Lemma read_pending_acks topics s w : NoDup topics -> quiet s ->
  exists s' w', each_topic (readInto handler) topics s w = (None, s', w') /\ quiet s' /\
    (forall t, own s' t = if bool_decide (t ∈ topics) then drop redisBatch (own s t) else own s t) /\ forall t, fresh s' t = fresh s t.
Proof using Hrel Hok.
  revert s w. induction topics as [|t ts IH]; intros s w Hnd Hq; cbn [each_topic]; [by exists s, w|].
  apply NoDup_cons in Hnd as [Ht Hnd]. destruct (readInto_acks t s w Hq) as (s1 & w1 & -> & Hq1 & Ho1 & Hn1 & Hf1). cbn [next_step].
  destruct (IH s1 w1 Hnd Hq1) as (s' & w' & -> & Hq' & Ho' & Hf'). exists s', w'. split; [done|]. split; [done|].
  split; [|intros t'; by rewrite Hf', Hf1]. intros t'. rewrite Ho'. destruct (decide (t' = t)) as [->|Hne].
  - rewrite (bool_decide_eq_false_2 (t ∈ ts)), (bool_decide_eq_true_2 (t ∈ t :: ts)) by set_solver. done.
  - rewrite Hn1 by done. case_bool_decide; case_bool_decide; done || set_solver.
Qed.

Lemma reclaim_acks n t start s w : quiet s -> (scan_left s t start < n)%nat ->
  exists s' w', reclaim handler n t start s w = (None, s', w') /\ quiet s' /\
    (forall t', length (own s' t') <= length (own s t'))%nat /\ forall t', fresh s' t' = fresh s t'.
Proof using Hrel Hok.
  revert start s w. induction n as [|n IH]; intros start s w Hq Hn; [lia|]. cbn [reclaim].
  pose proof Hrel as (_ & _ & Hclaim & _). destruct (Hclaim t start s) as [[ms next] Hms].
  destruct (XAutoClaim t start s) as [r s1] eqn:Hr. cbn in Hms. subst r.
  destruct (auto_claim _ _ _ _ _ Hr) as (claimed & gone & gone' & Ho & Hw & Hf & Hother & _ & Hms & Hscan).
  rewrite Hq in Ho. apply Permutation_nil in Ho. apply app_eq_nil in Ho as [-> Ho]. apply app_eq_nil in Ho as [-> Ho].
  rewrite app_nil_r in Hw. apply Permutation_length in Hw. rewrite length_app in Hw.
  assert (quiet s1) as Hq1. { intros t'. destruct (decide (t' = t)) as [->|Ht]; [done|]. destruct (Hother t' Ht) as (_ & -> & _). apply Hq. }
  destruct (dispatch_all_acks t ms s1 w) as (s2 & w2 & -> & Ha). cbn [next_step]. pose proof (acked_quiet _ _ _ _ Ha Hq1) as Hq2.
  destruct Ha as (Hf2 & Ho2 & _ & Hs2).
  assert (forall t', (length (own s2 t') <= length (own s t'))%nat) as Hlen.
  { intros t'. destruct (decide (t' = t)) as [->|Ht].
    - rewrite Ho2. unfold without. etrans; [apply length_filter|]. lia.
    - destruct (Hf2 t') as [_ Hn2]. destruct (Hn2 Ht) as [-> _]. by destruct (Hother t' Ht) as (-> & _ & _). }
  assert (forall t', fresh s2 t' = fresh s t') as Hfresh.
  { intros t'. destruct (Hf2 t') as [-> _]. destruct (decide (t' = t)) as [->|Ht]; [done|]. by destruct (Hother t' Ht) as (_ & _ & ->). }
  case_match eqn:Hend; [by exists s2, w2|]. apply orb_false_iff in Hend as [He1 He2]. rewrite String.eqb_neq in He1, He2.
  destruct (IH next s2 w2 Hq2) as (s' & w' & -> & Hq' & Hlen' & Hf').
  { specialize (Hscan He1 He2). specialize (Hs2 next). lia. }
  exists s', w'. split; [done|]. split; [done|]. split; intros t'; [etrans; [apply Hlen'|apply Hlen]|by rewrite Hf'].
Qed.

Lemma reclaim_topics_acks topics s w : quiet s ->
  exists s' w', each_topic (fun t => reclaim handler fuel t "0-0") topics s w = (None, s', w') /\ quiet s' /\
    (forall t', length (own s' t') <= length (own s t'))%nat /\ forall t', fresh s' t' = fresh s t'.
Proof using Hrel Hok.
  revert s w. induction topics as [|t ts IH]; intros s w Hq; cbn [each_topic]; [by exists s, w|].
  pose proof Hrel as (_ & _ & _ & _ & Hfuel).
  destruct (reclaim_acks fuel t "0-0" s w Hq (Hfuel s t)) as (s1 & w1 & -> & Hq1 & Hl1 & Hf1). cbn [next_step].
  destruct (IH s1 w1 Hq1) as (s' & w' & -> & Hq' & Hl' & Hf'). exists s', w'. split; [done|]. split; [done|].
  split; intros t'; [etrans; [apply Hl'|apply Hl1]|by rewrite Hf'].
Qed.

Lemma streams_acks streams s w : NoDup (fst <$> streams) -> quiet s ->
  exists s' w', dispatchStreams handler streams s w = (None, s', w') /\ quiet s' /\
    (forall t ms, (t, ms) ∈ streams -> own s' t = without ms (own s t)) /\ (forall t, t ∉ streams.*1 -> own s' t = own s t) /\
    forall t, fresh s' t = fresh s t.
Proof using Hrel Hok.
  revert s w. induction streams as [|[t ms] streams IH]; intros s w Hnd Hq; cbn [dispatchStreams].
  { exists s, w. split_and!; try done. intros ? ? []%not_elem_of_nil. }
  cbn in Hnd. apply NoDup_cons in Hnd as [Ht Hnd]. destruct (dispatch_all_acks t ms s w) as (s1 & w1 & -> & Ha). cbn [next_step].
  pose proof (acked_quiet _ _ _ _ Ha Hq) as Hq1. destruct Ha as (Hf1 & Ho1 & _ & _).
  destruct (IH s1 w1 Hnd Hq1) as (s' & w' & -> & Hq' & Hin' & Hout' & Hf'). exists s', w'. split; [done|]. split; [done|]. split; [|split].
  - intros t' ms' [[= -> ->]|Hin]%elem_of_cons; [by rewrite (Hout' t Ht)|]. rewrite (Hin' t' ms' Hin). destruct (Hf1 t') as [_ Hn].
    assert (t' <> t) as Hne by (intros ->; apply Ht; by apply (list_elem_of_fmap_2 fst _ (t, ms'))). by rewrite (proj1 (Hn Hne)).
  - intros t' [Hne Hout]%not_elem_of_cons. rewrite Hout' by done. destruct (Hf1 t') as [_ Hn]. by rewrite (proj1 (Hn Hne)).
  - intros t'. rewrite Hf'. apply Hf1.
Qed.

Lemma readNew_acks topics s w : NoDup topics -> quiet s ->
  exists s' w', readNew handler topics s w = (None, s', w') /\ quiet s' /\
    (forall t, (length (own s' t) <= length (own s t))%nat \/ t ∉ topics) /\
    forall t, t ∈ topics -> fresh s' t = drop redisBatch (fresh s t).
Proof using Hrel Hok.
  intros Hnd Hq. unfold readNew. pose proof Hrel as (_ & Hnew & _). specialize (Hnew topics s).
  destruct (XReadNew topics s) as [r s1] eqn:Hr. destruct (read_new _ _ _ _ Hr) as (n & Hv & Hres).
  assert (quiet s1) as Hq1 by (intros t; destruct (Hv t) as (_ & _ & ->); apply Hq).
  destruct r as [res|[]]; [|exists s1, w; split; [done|]; split; [done|]|done].
  - destruct Hres as [Hn ->]. set (all := (fun t => (t, take redisBatch (fresh s t))) <$> topics).
    destruct (streams_acks (filter (fun p => p.2 <> []) all) s1 w) as (s' & w' & -> & Hq' & Hin & Hout & Hf); [|done|].
    { eapply sublist_NoDup; [|apply fmap_sublist, sublist_filter]. unfold all. rewrite <- list_fmap_compose. cbn. by rewrite list_fmap_id. }
    exists s', w'. split; [done|]. split; [done|]. split.
    + intros t. destruct (decide (t ∈ topics)) as [Ht|]; [left|by right]. destruct (Hv t) as (Ho & _ & _). rewrite (Hn t Ht) in Ho.
      destruct (decide (take redisBatch (fresh s t) = [])) as [He|He].
      * rewrite Hout, Ho, He, app_nil_r; [done|]. intros Hm. apply list_elem_of_fmap in Hm as ([t' ms] & -> & [Hp Hm]%list_elem_of_filter).
        apply list_elem_of_fmap in Hm as (t'' & [= -> ->] & _). done.
      * rewrite (Hin t (take redisBatch (fresh s t))); [apply without_length; by rewrite Ho|]. apply list_elem_of_filter. split; [done|]. apply list_elem_of_fmap. by exists t.
    + intros t Ht. rewrite Hf. destruct (Hv t) as (_ & -> & _). by rewrite Hn.
  - split; intros t; destruct (Hv t) as (Ho & Hfr & _).
    + destruct (decide (t ∈ topics)) as [Ht|]; [left|by right]. rewrite Ho, (Hres t Ht), take_nil, app_nil_r. done.
    + intros Ht. rewrite Hfr, (Hres t Ht), !drop_nil. done.
Qed.

(** The entries of a topic this consumer has yet to handle. *)
Definition waiting (s : S) (t : string) : nat := (length (own s t) + length (fresh s t))%nat.

Lemma poll_progress now c w : NoDup (rc_topics c) -> quiet (rc_store c) ->
  exists c' w', poll handler fuel now c w = (None, c', w') /\ rc_topics c' = rc_topics c /\ quiet (rc_store c') /\
    forall t, t ∈ rc_topics c -> (waiting (rc_store c') t <= waiting (rc_store c) t - redisBatch)%nat.
Proof using Hrel Hok.
  intros Hnd Hq. unfold poll. destruct (read_pending_acks (rc_topics c) (rc_store c) w Hnd Hq) as (s1 & w1 & -> & Hq1 & Ho1 & Hf1).
  set (due := _ <=? _).
  destruct (reclaim_topics_acks (rc_topics c) s1 w1 Hq1) as (s2 & w2 & Hr & Hq2 & Hl2 & Hf2).
  destruct due.
  - rewrite Hr. cbn [next_step]. destruct (readNew_acks (rc_topics c) s2 w2 Hnd Hq2) as (s3 & w3 & -> & Hq3 & Hl3 & Hf3).
    eexists _, w3. split; [done|]. split; [done|]. split; [done|]. cbn [rc_store]. intros t Ht. unfold waiting. rewrite Hf3, Hf2, Hf1 by done.
    destruct (Hl3 t) as [Hl|]; [|done]. specialize (Hl2 t). rewrite Ho1, bool_decide_eq_true_2 in Hl2 by done. rewrite length_drop in *. lia.
  - destruct (readNew_acks (rc_topics c) s1 w1 Hnd Hq1) as (s3 & w3 & -> & Hq3 & Hl3 & Hf3).
    eexists _, w3. split; [done|]. split; [done|]. split; [done|]. cbn [rc_store]. intros t Ht. unfold waiting. rewrite Hf3, Hf1 by done.
    destruct (Hl3 t) as [Hl|]; [|done]. rewrite Ho1, bool_decide_eq_true_2 in Hl by done. rewrite length_drop in *. lia.
Qed.

(** C23: a consumer whose handler succeeds catches up: over a server that answers, and with no entries
    left on other consumers, each poll takes 64 entries off the backlog of every topic, so after
    enough polls none is waiting. *)
Theorem redis_catches_up times c w t :
  NoDup (rc_topics c) -> quiet (rc_store c) -> t ∈ rc_topics c ->
  (waiting (rc_store (run_redis handler fuel times c w).1) t <= waiting (rc_store c) t - redisBatch * length times)%nat.
Proof using Hrel Hok.
  revert c w. induction times as [|now times IH]; intros c w Hnd Hq Ht; cbn [run_redis length fst]; [unfold redisBatch; lia|].
  destruct (poll_progress now c w Hnd Hq) as (c' & w' & -> & Htop & Hq' & Hw). specialize (Hw t Ht).
  rewrite <- Htop in Hnd, Ht. specialize (IH c' w' Hnd Hq' Ht). unfold redisBatch in *. lia.
Qed.
End progress.

(** ** Redis and the alerting service *)

Section alerting.
Context {R S : Type} `{!StreamGroup R} `{!StreamLaws R} `{!AlertStore S}.
Context (decode : string -> option CheckResultEvent) (sha : string -> string) (now : Time).

(** The handler of the alerting runner over the bus, with the events it emitted. *)
Definition alert_handler (rec : BusRecord) (w : S * list NotifyMessage) : bool * (S * list NotifyMessage) :=
  let '(r, s', msgs) := handle sha now true (decode (br_Value rec)) w.1 in
  (match r with Ok _ => true | Err _ => false end, (s', w.2 ++ msgs)).

End alerting.

(** ** The oldest entry *)

(** A predicate of the handler's state that its calls keep is kept by the consumer. *)
Section kept_by_handler.
Context {S W : Type} `{!StreamGroup S} (handler : BusRecord -> W -> bool * W) (P : W -> Prop).
Context (Hkeep : forall rec w, P w -> P (handler rec w).2).

Lemma next_keeps (r : Poll_result (S:=S) (W:=W)) k : P r.2 -> (forall s w, P w -> P (k s w).2) -> P (next_step r k).2.
Proof using. clear. destruct r as [[[e|] s] w]; cbn; auto. Qed.

Lemma dispatch_keeps t m (s : S) w : P w -> P (dispatch handler t m s w).2.
Proof using Hkeep.
  intros HP. unfold dispatch. specialize (Hkeep (toRedisRecord t m) w HP). destruct (handler _ _) as [[] w']; cbn [negb]; [|done].
  by destruct (XAck _ _ _) as [[]].
Qed.

Lemma dispatch_all_keeps t ms (s : S) w : P w -> P (dispatch_all handler t ms s w).2.
Proof using Hkeep.
  revert s w. induction ms as [|m ms IH]; intros s w HP; [done|]. cbn [dispatch_all]. apply next_keeps; [by apply dispatch_keeps|auto].
Qed.

Lemma streams_keeps streams (s : S) w : P w -> P (dispatchStreams handler streams s w).2.
Proof using Hkeep.
  revert s w. induction streams as [|[t ms] l IH]; intros s w HP; [done|]. cbn [dispatchStreams]. apply next_keeps; [by apply dispatch_all_keeps|auto].
Qed.

Lemma readInto_keeps t (s : S) w : P w -> P (readInto handler t s w).2.
Proof using Hkeep. intros HP. unfold readInto. destruct (XReadOwn t s) as [[|[]] s']; [by apply streams_keeps|done..]. Qed.
Lemma readNew_keeps ts (s : S) w : P w -> P (readNew handler ts s w).2.
Proof using Hkeep. intros HP. unfold readNew. destruct (XReadNew ts s) as [[|[]] s']; [by apply streams_keeps|done..]. Qed.

Lemma reclaim_keeps fuel t start (s : S) w : P w -> P (reclaim handler fuel t start s w).2.
Proof using Hkeep.
  revert start s w. induction fuel as [|fuel IH]; intros start s w HP; [done|]. cbn [reclaim]. destruct (XAutoClaim t start s) as [[[ms next]|] s']; [|done].
  apply next_keeps; [by apply dispatch_all_keeps|]. intros s2 w2 HP2. case_match; [done|auto].
Qed.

__EXERCISE DESCRIPTION__: Above are the records; print exactly the lines from the line with "exists s' w', each_topic (fun" to the line with "- intros t' ms'", including both, and nothing else.

__EXPECTED OUTPUT__:
  exists s' w', each_topic (fun t => reclaim handler fuel t "0-0") topics s w = (None, s', w') /\ quiet s' /\
    (forall t', length (own s' t') <= length (own s t'))%nat /\ forall t', fresh s' t' = fresh s t'.
Proof using Hrel Hok.
  revert s w. induction topics as [|t ts IH]; intros s w Hq; cbn [each_topic]; [by exists s, w|].
  pose proof Hrel as (_ & _ & _ & _ & Hfuel).
  destruct (reclaim_acks fuel t "0-0" s w Hq (Hfuel s t)) as (s1 & w1 & -> & Hq1 & Hl1 & Hf1). cbn [next_step].
  destruct (IH s1 w1 Hq1) as (s' & w' & -> & Hq' & Hl' & Hf'). exists s', w'. split; [done|]. split; [done|].
  split; intros t'; [etrans; [apply Hl'|apply Hl1]|by rewrite Hf'].
Qed.

Lemma streams_acks streams s w : NoDup (fst <$> streams) -> quiet s ->
  exists s' w', dispatchStreams handler streams s w = (None, s', w') /\ quiet s' /\
    (forall t ms, (t, ms) ∈ streams -> own s' t = without ms (own s t)) /\ (forall t, t ∉ streams.*1 -> own s' t = own s t) /\
    forall t, fresh s' t = fresh s t.
Proof using Hrel Hok.
  revert s w. induction streams as [|[t ms] streams IH]; intros s w Hnd Hq; cbn [dispatchStreams].
  { exists s, w. split_and!; try done. intros ? ? []%not_elem_of_nil. }
  cbn in Hnd. apply NoDup_cons in Hnd as [Ht Hnd]. destruct (dispatch_all_acks t ms s w) as (s1 & w1 & -> & Ha). cbn [next_step].
  pose proof (acked_quiet _ _ _ _ Ha Hq) as Hq1. destruct Ha as (Hf1 & Ho1 & _ & _).
  destruct (IH s1 w1 Hnd Hq1) as (s' & w' & -> & Hq' & Hin' & Hout' & Hf'). exists s', w'. split; [done|]. split; [done|]. split; [|split].
  - intros t' ms' [[= -> ->]|Hin]%elem_of_cons; [by rewrite (Hout' t Ht)|]. rewrite (Hin' t' ms' Hin). destruct (Hf1 t') as [_ Hn].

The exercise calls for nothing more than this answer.